Review: "The AI at Delphi"

Play by Bella Poynton at First Look Buffalo


two people in silhouette in front of a bright high tech computer screen background
The AI at Delphi -- Jon May and Lisa Ludwig in front of projections by Seth Tyler Black

Playwright Bella Poynton continues “to boldly go where no [audience] has ever gone before” with her latest journey into science fiction, The AI at Delphi, a foray into the predicaments that Artificial Intelligence might someday oblige us to face. 


Here we meet Pythia, a scientist who has developed an artificial intelligence named “Iz” at a company called "Delphi." Fearful of Iz’s astonishing capabilities, the government had insisted that she be decommissioned.  When a world war breaks out, however, Iz is recommissioned and manages to save the day – infiltrating international intelligence, governments, and military facilities along the way.  Unsurprisingly, Iz concludes that the world might run far more peacefully and efficiently with her in charge.

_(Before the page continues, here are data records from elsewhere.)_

(* ===== verification/Kbd.v ===== *)
(** * Kbd: the PC keyboard (kbd.h, kbd.c)

    The translation of scan codes to characters.  The driver's static variable
    [shift] is an argument and a result; a table is a list of 256 cells. *)

From S2P Require Import Prelude State Lock Console Devs.

Definition KBS_DIB : Z := 0x01.
Definition NO : Z := 0.
Definition SHIFT : Z := Z.shiftl 1 0.
Definition CTL : Z := Z.shiftl 1 1.
Definition ALT : Z := Z.shiftl 1 2.
Definition CAPSLOCK : Z := Z.shiftl 1 3.
Definition NUMLOCK : Z := Z.shiftl 1 4.
Definition SCROLLLOCK : Z := Z.shiftl 1 5.
Definition E0ESC : Z := Z.shiftl 1 6.

Definition KEY_HOME : Z := 0xE0.
Definition KEY_END : Z := 0xE1.
Definition KEY_UP : Z := 0xE2.
Definition KEY_DN : Z := 0xE3.
Definition KEY_LF : Z := 0xE4.
Definition KEY_RT : Z := 0xE5.
Definition KEY_PGUP : Z := 0xE6.
Definition KEY_PGDN : Z := 0xE7.
Definition KEY_INS : Z := 0xE8.
Definition KEY_DEL : Z := 0xE9.

(** An initialiser: the first cells in order, then designated cells. *)
Definition table (cells : list Z) (designated : list (nat * Z)) : list Z :=
  foldl (λ t e, <[e.1 := e.2]> t) (cells ++ replicate (256 - length cells) 0) designated.

Definition shiftcode : list Z :=
  table [] [(0x1D%nat, CTL); (0x2A%nat, SHIFT); (0x36%nat, SHIFT); (0x38%nat, ALT); (0x9D%nat, CTL); (0xB8%nat, ALT)].
Definition togglecode : list Z :=
  table [] [(0x3A%nat, CAPSLOCK); (0x45%nat, NUMLOCK); (0x46%nat, SCROLLLOCK)].

Definition keypad (enter div : Z) : list (nat * Z) :=
  [(0x9C%nat, enter); (0xB5%nat, div); (0xC8%nat, KEY_UP); (0xD0%nat, KEY_DN); (0xC9%nat, KEY_PGUP);
   (0xD1%nat, KEY_PGDN); (0xCB%nat, KEY_LF); (0xCD%nat, KEY_RT); (0x97%nat, KEY_HOME); (0xCF%nat, KEY_END);
   (0xD2%nat, KEY_INS); (0xD3%nat, KEY_DEL)].

Definition BS : Z := 8.
Definition TAB : Z := 9.
Definition CR : Z := 13.
Definition ESC : Z := 27.
(** The double quote character. *)
Definition DQ : Z := 34.

(** The rows of the two maps that differ, and the rows they share. *)
Definition keypad_rows : list Z :=
  [NO; ch " "; NO; NO; NO; NO; NO; NO;
   NO; NO; NO; NO; NO; NO; NO; ch "7";
   ch "8"; ch "9"; ch "-"; ch "4"; ch "5"; ch "6"; ch "+"; ch "1";
   ch "2"; ch "3"; ch "0"; ch "."; NO; NO; NO; NO].
Definition normalmap : list Z :=
  table ([NO; ESC] ++ str "1234567890-=" ++ [BS; TAB] ++
         str "qwertyuiop[]" ++ [NL; NO] ++ str "as" ++
         str "dfghjkl;'`" ++ [NO] ++ str "\zxcv" ++
         str "bnm,./" ++ [NO] ++ str "*" ++ keypad_rows)
    (keypad NL (ch "/")).
Definition shiftmap : list Z :=
  table ([NO; ESC] ++ str "!@#$%^&*()_+" ++ [BS; TAB] ++
         str "QWERTYUIOP{}" ++ [NL; NO] ++ str "AS" ++
         str "DFGHJKL:" ++ [DQ] ++ str "~" ++ [NO] ++ str "|ZXCV" ++
         str "BNM<>?" ++ [NO] ++ str "*" ++ keypad_rows)
    (keypad NL (ch "/")).
Definition ctlmap : list Z :=
  table (replicate 16 NO ++
         map (λ c, u8 (c - ch "@")) (str "QWERTYUIOP") ++ [NO; NO; CR; NO] ++ map (λ c, u8 (c - ch "@")) (str "AS") ++
         map (λ c, u8 (c - ch "@")) (str "DFGHJKL") ++ [NO; NO; NO; NO] ++ map (λ c, u8 (c - ch "@")) (str "\ZXCV") ++
         map (λ c, u8 (c - ch "@")) (str "BNM") ++ [NO; NO; u8 (ch "/" - ch "@"); NO; NO])
    (keypad CR (u8 (ch "/" - ch "@"))).

Definition charcode (i : Z) : list Z :=
  default [] ([normalmap; shiftmap; ctlmap; ctlmap] !! Z.to_nat i).

Definition cell (t : list Z) (i : Z) : Z := default 0 (t !! Z.to_nat i).

(** [kbdgetc] when the controller has the byte [data]: the result and the new
    [shift].  Without a byte the result is -1. *)
Definition kbdgetc (shift data : Z) : Z * Z :=
  if data =? 0xE0 then (0, Z.lor shift E0ESC)
  else if negb (Z.land data 0x80 =? 0) then
    let data := if negb (Z.land shift E0ESC =? 0) then data else Z.land data 0x7F in
    (0, Z.land shift (u32 (Z.lnot (Z.lor (cell shiftcode data) E0ESC))))
  else
    let esc := negb (Z.land shift E0ESC =? 0) in
    let data := if esc then Z.lor data 0x80 else data in
    let shift := if esc then Z.land shift (u32 (Z.lnot E0ESC)) else shift in
    let shift := Z.lor shift (cell shiftcode data) in
    let shift := Z.lxor shift (cell togglecode data) in
    let c := cell (charcode (Z.land shift (Z.lor CTL SHIFT))) data in
    let c := if negb (Z.land shift CAPSLOCK =? 0) then
               if (ch "a" <=? c) && (c <=? ch "z") then u32 (c + (ch "A" - ch "a"))
               else if (ch "A" <=? c) && (c <=? ch "Z") then c + (ch "a" - ch "A") else c
             else c in
    (c, shift).

(** The results of [kbdgetc] for the bytes in the controller, until it is empty. *)
Fixpoint kbd_chars (shift : Z) (data : list Z) : list Z * Z :=
  match data with
  | [] => ([], shift)
  | d :: data' => let r := kbdgetc shift d in let rs := kbd_chars r.2 data' in (r.1 :: rs.1, rs.2)
  end.
Definition kbdintr (shift : Z) (data : list Z) : K Z :=
  let r := kbd_chars shift data in consoleintr r.1 ;; mret r.2.
(* ===== verification/Fs.v ===== *)
(** * Fs: file contents, directories and paths (the rest of fs.c)

    The data a function stores through [dst] is returned beside its result; the
    data it reads through [src] is the list of bytes there.  A path is the list
    of its characters without the final NUL. *)

From S2P Require Import Prelude State Strings Lock Bio Log Inode Devs.

Section Ops.
Context `{WaitBound}.

(** The loop of [readi]: the bytes it stores.  Every round moves at least one
    byte, so [n] rounds are enough. *)
Fixpoint readi_loop (fuel : nat) (ip : nat) (off n tot : Z) : K (list Z) :=
  if tot <? n then
    v ← get_inode ip;
    b ← bmap ip (off / BSIZE);
    bp ← bread (i_dev v) b;
    let m := Z.min (n - tot) (BSIZE - off mod BSIZE) in
    d ← get_data bp;
    let bs := slice (Z.to_nat (off mod BSIZE)) (Z.to_nat m) d in
    brelse bp ;;
    match fuel with
    | O => nofuel
    | S fuel' => r ← readi_loop fuel' ip (off + m) n (tot + m); mret (bs ++ r)
    end
  else mret [].

Definition readi (ip : nat) (off n : Z) : K (list Z * Z) :=
  v ← get_inode ip;
  if i_type v =? T_DEV then
    if (i_major v <? 0) || (i_major v >=? NDEV) then mret ([], -1) else
    sw ← gets k_devsw;
    e ← deref (sw !! Z.to_nat (i_major v));
    match dv_read e with None => mret ([], -1) | Some f => dev_read f ip (s32 n) end
  else
  if (off >? i_size v) || (u32 (off + n) <? off) then mret ([], -1) else
  let n := if u32 (off + n) >? i_size v then i_size v - off else n in
  bs ← readi_loop (Z.to_nat n) ip off n 0;
  mret (bs, s32 n).

(** The loop of [writei]: the final value of [off]. *)
Fixpoint writei_loop (fuel : nat) (ip : nat) (src : list Z) (off n tot : Z) : K Z :=
  if tot <? n then
    v ← get_inode ip;
    b ← bmap ip (off / BSIZE);
    bp ← bread (i_dev v) b;
    let m := Z.min (n - tot) (BSIZE - off mod BSIZE) in
    d ← get_data bp;
    set_data bp (splice (Z.to_nat (off mod BSIZE)) (take (Z.to_nat m) src) d) ;;
    log_write bp ;;
    brelse bp ;;
    match fuel with
    | O => nofuel
    | S fuel' => writei_loop fuel' ip (drop (Z.to_nat m) src) (off + m) n (tot + m)
    end
  else mret off.

Definition writei (ip : nat) (src : list Z) (off n : Z) : K Z :=
  v ← get_inode ip;
  if i_type v =? T_DEV then
    if (i_major v <? 0) || (i_major v >=? NDEV) then mret (-1) else
    sw ← gets k_devsw;
    e ← deref (sw !! Z.to_nat (i_major v));
    match dv_write e with None => mret (-1) | Some f => dev_write f ip src (s32 n) end
  else
  if (off >? i_size v) || (u32 (off + n) <? off) then mret (-1) else
  if u32 (off + n) >? MAXFILE * BSIZE then mret (-1) else
  off ← writei_loop (Z.to_nat n) ip src off n 0;
  v ← get_inode ip;
  when ((n >? 0) && (off >? i_size v))
    (upd_inode ip (set_i_size off) ;; iupdate ip) ;;
  mret (s32 n).

(** ** Directories *)

(** [struct dirent]: a 16-bit inode number and a name of [DIRSIZ] bytes. *)
Definition DIRENTSIZE : Z := 16.
Definition de_inum (de : list Z) : Z := get16 0 de.
Definition de_name (de : list Z) : list Z := drop 2 de.

Definition namecmp (s t : list Z) : K Z := deref (strncmp s t DIRSIZ).

(** The loop of [dirlookup]; the inode and the offset of its entry. *)
Fixpoint dirlookup_loop (fuel : nat) (dp : nat) (name : list Z) (off : Z) : K (option (nat * Z)) :=
  v ← get_inode dp;
  if off <? i_size v then
    r ← readi dp off DIRENTSIZE;
    if negb (r.2 =? DIRENTSIZE) then panic "dirlookup read" else
    let next := match fuel with O => nofuel | S fuel' => dirlookup_loop fuel' dp name (u32 (off + DIRENTSIZE)) end in
    if de_inum r.1 =? 0 then next else
    c ← namecmp name (de_name r.1);
    if c =? 0 then
      ip ← iget (i_dev v) (de_inum r.1);
      mret (Some (ip, off))
    else next
  else mret None.
Definition dirlookup (dp : nat) (name : list Z) : K (option (nat * Z)) :=
  v ← get_inode dp;
  if negb (i_type v =? T_DIR) then panic "dirlookup not DIR" else
  dirlookup_loop (Z.to_nat (i_size v / DIRENTSIZE + 1)) dp name 0.

(** The loop of [dirlink] that looks for an empty entry: the final [off]. *)
Fixpoint dirlink_loop (fuel : nat) (dp : nat) (off : Z) : K Z :=
  v ← get_inode dp;
  if off <? i_size v then
    r ← readi dp off DIRENTSIZE;
    if negb (r.2 =? DIRENTSIZE) then panic "dirlink read" else
    if de_inum r.1 =? 0 then mret off else
    match fuel with O => nofuel | S fuel' => dirlink_loop fuel' dp (off + DIRENTSIZE) end
  else mret off.
Definition dirlink (dp : nat) (name : list Z) (inum : Z) : K Z :=
  o ← dirlookup dp name;
  match o with
  | Some (ip, _) => iput ip ;; mret (-1)
  | None =>
      v ← get_inode dp;
      off ← dirlink_loop (Z.to_nat (i_size v / DIRENTSIZE + 1)) dp 0;
      nm ← deref (strncpy (replicate DIRSIZ 0) name DIRSIZ);
      r ← writei dp (le_put 2 inum ++ nm) off DIRENTSIZE;
      if negb (r =? DIRENTSIZE) then panic "dirlink" else mret 0
  end.
End Ops.

(** ** Paths *)

Definition SLASH : Z := ch "/".
Fixpoint skip_slashes (path : list Z) : list Z :=
  match path with [] => [] | c :: path' => if c =? SLASH then skip_slashes path' else path end.
(** The characters up to the next slash, and the rest. *)
Fixpoint skip_name (path : list Z) : list Z * list Z :=
  match path with
  | [] => ([], [])
  | c :: path' => if c =? SLASH then ([], path) else let r := skip_name path' in (c :: r.1, r.2)
  end.
(** The rest of the path and the new contents of the buffer [name]. *)
Definition skipelem (path name : list Z) : option (list Z * list Z) :=
  let path := skip_slashes path in
  match path with
  | [] => None
  | _ =>
      let r := skip_name path in
      let s := r.1 in
      let name := if Nat.leb DIRSIZ (length s) then splice 0 (take DIRSIZ s) name
                  else splice 0 (s ++ [0]) name in
      Some (skip_slashes r.2, name)
  end.

Section Paths.
Context `{WaitBound}.

(** The loop of [namex]: the inode and the contents of [name].  Every element
    shortens the path. *)
Fixpoint namex_loop (fuel : nat) (ip : nat) (path : list Z) (nameiparent : bool) (name : list Z) : K (option (nat * list Z)) :=
  match skipelem path name with
  | None => if nameiparent then iput ip ;; mret None else mret (Some (ip, name))
  | Some (path, name) =>
      ilock ip ;;
      v ← get_inode ip;
      if negb (i_type v =? T_DIR) then iunlockput ip ;; mret None else
      if nameiparent && bool_decide (path = []) then iunlock ip ;; mret (Some (ip, name)) else
      o ← dirlookup ip name;
      match o with
      | None => iunlockput ip ;; mret None
      | Some (next, _) =>
          iunlockput ip ;;
          match fuel with O => nofuel | S fuel' => namex_loop fuel' next path nameiparent name end
      end
  end.
Definition namex (path : list Z) (nameiparent : bool) (name : list Z) : K (option (nat * list Z)) :=
  ip ← (if bool_decide (head path = Some SLASH) then iget ROOTDEV ROOTINO
        else i ← curproc; p ← get_proc i; cwd ← deref (p_cwd p); idup cwd);
  namex_loop (length path) ip path nameiparent name.

Definition namei (path : list Z) : K (option nat) :=
  o ← namex path false (replicate DIRSIZ 0); mret (fst <$> o).
(** The parent's inode and the last element of the path. *)
Definition nameiparent (path name : list Z) : K (option (nat * list Z)) := namex path true name.
End Paths.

Add to the fact that Iz has astoundingly fast thought processes, the complication that she has been imbued with human qualities that influence her decision making. She has a sense of loneliness, a desire for autonomy, and love for her “parent” or creator. 


Poyton goes back and forth in time, to reveal the moments that major decisions were made and the reasons for them. So often, in this tale of power, logic, and ethics, the personal is intertwined with the pragmatic.  How like real life!


two people in front of a futuristic building
Jon May and Lisa Ludwig in "The AI at Delphi"

Lisa Ludwig plays Pythia, named for the high priestess of the Temple of Delphi, AKA the Oracle at Delphi. Pythia opines that technology cannot be contained, so governments would be wise to lean into it.  Her antagonist is Anthros, played by Jon May, who is alarmed that human beings are about to become enslaved to their own creation. 


Calos, played with affable nonchalance by Anthony Grande, is a scientific genius charged to fulfill a specific request from Iz.  He quickly finds himself fully absorbed into her plans.


The conflict between Pythia and Anthros is heightened by the fact that they are former lovers. Ludwig and May are well matched in this mismatch and hold our rapt attention, delivering Poyton’s debates in dialogue with conviction.


The Artificial Intelligence herself is winningly played by Melinda Capeles, first as a face on video and then fully in the flesh.  It is a technically precise performance, punctuated by delightful bits of comedy and irony, that eventually also becomes affecting. 


This is a beautifully structured play with vivid characters. We care about them, and while the dilemma they face is very simple, its resolution is enormously perplexing and one we face daily. 


Under the direction of Jeffrey Coyle, the play is swiftly paced and entirely entertaining.  A set by Sarah Waechter makes excellent use of the depth of the Canterbury Woods stage, augmented by dazzling projections by Seth Tyler Black, and highly dramatic lighting by Dave Guagliao. Kaylie Horowitz has provided superb sound design. Effective costumes were designed by Elaine Heckler.


First Look Buffalo has featured another excellent script, handsomely staged and brilliantly acted at Canterbury Woods. The play effectively uses the science fiction genre and a futuristic setting to challenge our thinking about ethical dilemmas we should be grappling with today.